BRUSSELS (MNI) – It is “essential” that Eurozone governments reach
an agreement this week to boost the currency bloc’s crisis firewalls,
the European Commission said on Monday.
Finance ministers are due to review the size of the Eurozone’s
current and future crisis funds — the European Financial Stability
Facility and the European Stability Mechanism — at an informal meeting
of EU finance ministers in Copenhagen this coming Friday and Saturday,
after having promised to tackle the subject by the end of the March.

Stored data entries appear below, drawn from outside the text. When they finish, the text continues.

(* ===== verification/ConfigTree.v ===== *)
(** * Configuration (src/common/config: keys_tree.go, config_parser.go)

    Flags and environment variables are bound to dotted keys in two trees; a value is
    read from the configuration file (viper, a parameter) and then overridden by the
    environment and by the flags.  An object to fill is a structure of fields with
    their tags, as reflection shows it. *)
From Stdlib Require Import Ascii.
From S2P Require Import Prelude GoLib.
Open Scope Z_scope.

(** ** strconv

    ParseBool, ParseInt and ParseUint with base 0; an error is [None]. *)
Definition ParseBool (s : string) : option bool :=
  if bool_decide (s ∈ ["1"; "t"; "T"; "TRUE"; "true"; "True"]) then Some true
  else if bool_decide (s ∈ ["0"; "f"; "F"; "FALSE"; "false"; "False"]) then Some false
  else None.

Definition digit_of (c : ascii) : option Z :=
  let n := nat_of_ascii (ascii_lower c) in
  if ((48 <=? n) && (n <=? 57))%nat then Some (Z.of_nat n - 48)
  else if ((97 <=? n) && (n <=? 122))%nat then Some (Z.of_nat n - 87)
  else None.
(** The digits after the prefix; underscores are skipped. *)
Fixpoint digits (base acc : Z) (s : string) : option Z :=
  match s with
  | EmptyString => Some acc
  | String c s =>
      if Ascii.eqb c "_" then digits base acc s
      else match digit_of c with
           | Some d => if d <? base then digits base (acc * base + d) s else None
           | None => None
           end
  end.
Definition int_base (s : string) : Z * string :=
  match s with
  | String c0 (String c1 (String _ _ as r)) =>
      if Ascii.eqb c0 "0" then
        if Ascii.eqb (ascii_lower c1) "b" then (2, r)
        else if Ascii.eqb (ascii_lower c1) "o" then (8, r)
        else if Ascii.eqb (ascii_lower c1) "x" then (16, r)
        else (8, String c1 r)
      else (10, s)
  | String c0 r => if Ascii.eqb c0 "0" then (8, r) else (10, s)
  | EmptyString => (10, s)
  end.
(** Underscores separate digits; the prefix of a base counts as one. *)
Inductive saw := SawStart | SawDigit | SawUnderscore | SawOther.
Fixpoint underscores_ok (hex : bool) (last : saw) (s : string) : bool :=
  match s with
  | EmptyString => match last with SawUnderscore => false | _ => true end
  | String c s =>
      match digit_of c with
      | Some d =>
          if (d <? 10) || (hex && (d <? 16)) then underscores_ok hex SawDigit s
          else match last with SawUnderscore => false | _ => underscores_ok hex SawOther s end
      | None =>
          if Ascii.eqb c "_" then match last with SawDigit => underscores_ok hex SawUnderscore s | _ => false end
          else match last with SawUnderscore => false | _ => underscores_ok hex SawOther s end
      end
  end.
Definition underscoreOK (s : string) : bool :=
  match s with
  | String c0 (String c1 r) =>
      if Ascii.eqb c0 "0" && bool_decide (ascii_lower c1 ∈ ["b"; "o"; "x"]%char)
      then underscores_ok (Ascii.eqb (ascii_lower c1) "x") SawDigit r
      else underscores_ok false SawStart s
  | _ => underscores_ok false SawStart s
  end.
Definition width (bitSize : Z) : Z := if bitSize =? 0 then 64 else bitSize.
Definition ParseUint (s : string) (bitSize : Z) : option Z :=
  if bool_decide (s = "") then None
  else
    let '(base, r) := int_base s in
    match digits base 0 r with
    | Some n => if (n <? 2 ^ width bitSize) && underscoreOK s then Some n else None
    | None => None
    end.
Definition ParseInt (s : string) (bitSize : Z) : option Z :=
  let '(neg, r) := match s with
                   | String c r => if Ascii.eqb c "+" then (false, r) else if Ascii.eqb c "-" then (true, r) else (false, s)
                   | EmptyString => (false, s)
                   end in
  match ParseUint r bitSize with
  | Some un =>
      let cutoff := 2 ^ (width bitSize - 1) in
      if negb neg && (cutoff <=? un) then None
      else if neg && (cutoff <? un) then None
      else Some (if neg then - un else un)
  | None => None
  end.

(** ** The tree of keys (keys_tree.go) *)
Inductive TreeNode (V : Type) := mkTreeNode (name : string) (value : option V) (children : gmap string (TreeNode V)).
Arguments mkTreeNode {V}.
Definition node_value {V} (t : TreeNode V) : option V := let 'mkTreeNode _ v _ := t in v.
Definition node_children {V} (t : TreeNode V) : gmap string (TreeNode V) := let 'mkTreeNode _ _ c := t in c.
Definition NewTreeNode {V} (name : string) : TreeNode V := mkTreeNode name None ∅.
Definition NewTree {V} : TreeNode V := NewTreeNode "root".

(** The loop over the keys; no child is nil. *)
Fixpoint insert_path {V} (subKeys : list string) (v : V) (t : TreeNode V) : TreeNode V :=
  let 'mkTreeNode name value children := t in
  match subKeys with
  | [] => mkTreeNode name (Some v) children
  | idx :: subKeys =>
      mkTreeNode name value
        (<[idx := insert_path subKeys v (default (NewTreeNode idx) (children !! idx))]> children)
  end.
Definition Insert {V} (key : string) (v : V) (t : TreeNode V) : TreeNode V := insert_path (strings_Split key ".") v t.

Fixpoint sub_tree {V} (subKeys : list string) (t : TreeNode V) : option (TreeNode V) :=
  match subKeys with
  | [] => Some t
  | idx :: subKeys => match node_children t !! idx with Some c => sub_tree subKeys c | None => None end
  end.
Definition GetSubTree {V} (key : string) (t : TreeNode V) : option (TreeNode V) := sub_tree (strings_Split key ".") t.

(** ** Objects

    Values of the kinds of package reflect; [KOther] is a kind that is neither a
    structure, a pointer nor primitive. *)
Inductive Kind := KBool | KInt (bits : Z) | KUint (bits : Z) | KFloat (bits : Z) | KComplex (bits : Z) | KString | KOther.
Inductive Value (F : Type) := VBool (b : bool) | VInt (z : Z) | VFloat (f : F) | VString (s : string) | VOther.
Arguments VBool {F}. Arguments VInt {F}. Arguments VFloat {F}. Arguments VString {F}. Arguments VOther {F}.
(** A field has a name, its tag, whether it can be set (it is exported), and a value. *)
Inductive obj (F : Type) :=
  | Prim (k : Kind) (v : Value F)
  | Struct (fields : list (string * string * bool * obj F))
  | Pointer (o : option (obj F)).
Arguments Prim {F}. Arguments Struct {F}. Arguments Pointer {F}.

Definition isPrimitiveType (k : Kind) : bool := match k with KOther => false | _ => true end.
Definition getIdxFromField (name tag : string) : string := if bool_decide (tag = "") then strings_ToLower name else tag.

Section merge.
(** Floating point and complex numbers, and their parsers for a number of bits. *)
Context {F : Type} (ParseFloat ParseComplex : Z → string → option F).

Definition parseValue (val : string) (toType : Kind) : option (Value F) :=
  match toType with
  | KBool => VBool <$> ParseBool val
  | KInt bits => VInt <$> ParseInt val bits
  | KUint bits => VInt <$> ParseUint val bits
  | KFloat bits => VFloat <$> ParseFloat bits val
  | KComplex bits => VFloat <$> ParseComplex bits val
  | KString => Some (VString val)
  | KOther => None
  end.
(** The values that are assigned are strings. *)
Definition assignToField (canSet : bool) (k : Kind) (v : Value F) (val : string) : Value F :=
  if canSet then default v (parseValue val k) else v.

Context {V : Type} (getValue : option V → outcome (option string)) (tree : TreeNode V).

(** Assign what getValue gives, if it is ok. *)
Definition merge_value (canSet : bool) (k : Kind) (v : Value F) (node : TreeNode V) : outcome (obj F) :=
  match getValue (node_value node) with
  | Ret (Some val) => Ret (Prim k (assignToField canSet k v val))
  | Ret None => Ret (Prim k v)
  | Panic => Panic
  | Blocked => Blocked
  end.
Definition outcome_map {A B} (f : A → B) (o : outcome A) : outcome B :=
  match o with Ret a => Ret (f a) | Panic => Panic | Blocked => Blocked end.

(** The loop over the fields; [merge] is the recursive call and [subKey] the key of a
    field.  [reflect.Value.Interface] panics on a field that is not exported, [Addr] on
    a nil pointer. *)
Definition merge_loop (merge : string → obj F → outcome (obj F)) (subKey : string → string) (subTree : TreeNode V) :
    list (string * string * bool * obj F) → outcome (list (string * string * bool * obj F)) :=
  fix loop fs :=
    match fs with
    | [] => Ret []
    | (name, tag, canSet, f) :: fs =>
        let idx := getIdxFromField name tag in
        match
          match node_children subTree !! idx with
          | None => Ret f
          | Some child =>
              match f with
              | Struct _ => if canSet then merge (subKey idx) f else Panic
              | Pointer None => Panic
              | Pointer (Some p) =>
                  if canSet then outcome_map (λ p, Pointer (Some p)) (merge (subKey idx) p) else Panic
              | Prim k v => merge_value canSet k v child
              end
          end
        with
        | Ret f => outcome_map (cons (name, tag, canSet, f)) (loop fs)
        | Panic => Panic
        | Blocked => Blocked
        end
    end.

Fixpoint MergeWithKey (key : string) (o : obj F) {struct o} : outcome (obj F) :=
  match GetSubTree key tree with
  | None => Ret o
  | Some subTree =>
      match o with
      | Struct fields => outcome_map Struct (merge_loop MergeWithKey (λ idx, key +:+ "." +:+ idx) subTree fields)
      | Prim k v => if isPrimitiveType k then merge_value true k v subTree else Ret o
      | Pointer _ => Ret o
      end
  end.

(** The same from the root. *)
Definition Merge (o : obj F) : outcome (obj F) :=
  match o with
  | Struct fields => outcome_map Struct (merge_loop MergeWithKey (λ idx, idx) tree fields)
  | Prim k v => if isPrimitiveType k then merge_value true k v tree else Ret o
  | Pointer _ => Ret o
  end.
End merge.

(** ** The configuration (config_parser.go) *)
Record Flag := mkFlag { flag_Changed : bool; flag_String : string }.

(** The flags are objects that the parser of the command line changes: the tree has
    their addresses.  [L] are the listeners. *)
Record config_options (L : Type) := mkOptions {
  op_path : string;
  op_listeners : list L;
  op_flags : gmap ptr Flag;
  op_flagTree : TreeNode ptr;
  op_envTree : TreeNode string;
  op_secureConfig : bool;
  op_passphrase : string
}.
Arguments mkOptions {L}. Arguments op_path {L}. Arguments op_listeners {L}. Arguments op_flags {L}.
Arguments op_flagTree {L}. Arguments op_envTree {L}. Arguments op_secureConfig {L}. Arguments op_passphrase {L}.

Section config.
Context {L : Type}.
Definition ResetConfig : config_options L := mkOptions "" [] ∅ NewTree NewTree false "".
Definition SetSecureConfigOptions (passphrase : string) (u : config_options L) : config_options L :=
  mkOptions (op_path u) (op_listeners u) (op_flags u) (op_flagTree u) (op_envTree u) true passphrase.
Definition SetConfigFile (path : string) (u : config_options L) : config_options L :=
  mkOptions path (op_listeners u) (op_flags u) (op_flagTree u) (op_envTree u) false (op_passphrase u).
Definition AddConfigChangeEventListener (l : L) (u : config_options L) : config_options L :=
  mkOptions (op_path u) (op_listeners u ++ [l]) (op_flags u) (op_flagTree u) (op_envTree u) (op_secureConfig u)
    (op_passphrase u).
Definition BindEnv (key envVarName : string) (u : config_options L) : config_options L :=
  mkOptions (op_path u) (op_listeners u) (op_flags u) (op_flagTree u) (Insert key envVarName (op_envTree u))
    (op_secureConfig u) (op_passphrase u).
Definition BindPFlag (key : string) (flag : ptr) (u : config_options L) : config_options L :=
  mkOptions (op_path u) (op_listeners u) (op_flags u) (Insert key flag (op_flagTree u)) (op_envTree u)
    (op_secureConfig u) (op_passphrase u).
(** Every listener, in the order they were added. *)
Definition cfg_OnConfigChange {S} (call : L → go S unit) (u : config_options L) : go S unit := go_range call (op_listeners u).

(** The values of the two trees; a node without a value is a nil interface, whose
    type assertion panics. *)
Definition env_value (LookupEnv : string → option string) (val : option string) : outcome (option string) :=
  match val with Some envVar => Ret (LookupEnv envVar) | None => Panic end.
Definition flag_value (flags : gmap ptr Flag) (val : option ptr) : outcome (option string) :=
  match val with
  | Some p =>
      match flags !! p with
      | Some flag => Ret (if flag_Changed flag then Some (flag_String flag) else None)
      | None => Panic
      end
  | None => Panic
  end.

Context {F : Type} (ParseFloat ParseComplex : Z → string → option F).
(** os.LookupEnv, and viper's reading of a key into an object and IsSet. *)
Context (LookupEnv : string → option string).
Context (viper_UnmarshalKey : string → obj F → obj F + error) (viper_IsSet : string → bool).

Definition UnmarshalKey (u : config_options L) (key : string) (o : obj F) : outcome (obj F + error) :=
  match viper_UnmarshalKey key o with
  | inr _ => Ret (inr (Msg "config error: unmarshalling"))
  | inl o =>
      match MergeWithKey ParseFloat ParseComplex (env_value LookupEnv) (op_envTree u) key o with
      | Ret o => outcome_map inl (MergeWithKey ParseFloat ParseComplex (flag_value (op_flags u)) (op_flagTree u) key o)
      | Panic => Panic
      | Blocked => Blocked
      end
  end.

An agreement this month would allow Eurozone members of the G20 in
April to argue to their American, Chinese and other G20 counterparts
that Europe has met their demands to do more to tackle its sovereign
debt crisis, and potentially unlock talks to boost the International
Monetary Fund’s own crisis funds.
Boosting the Eurozone’s firewalls would “remove any doubt about the
commitment of the euro area to over and manage this crisis,” a spokesman
for the commission said, arguing that such a move would have a
“dissuasive effect” against sepculators and would “reinforce
confidence.”
At present, the combined capacity of the EFSF and ESM is capped at
E500 billion euros. European finance ministers are expected to discuss
options that would raise the total amount of crisis funds available,
including combining the two, and allowing them to run simultaneously for
a while.
Combining the capacities of the temporary EFSF and its permanent
successor, the ESM, would give Europe almost E1 trillion to intervene in
markets, aid troubled banking sectors and shield government issuers from
market pressures. While the Commission is keen to establish as big a
firewall as possible, AAA-rated Germany and Finland would prefer a more
modest increase, and possibly only a temporary one.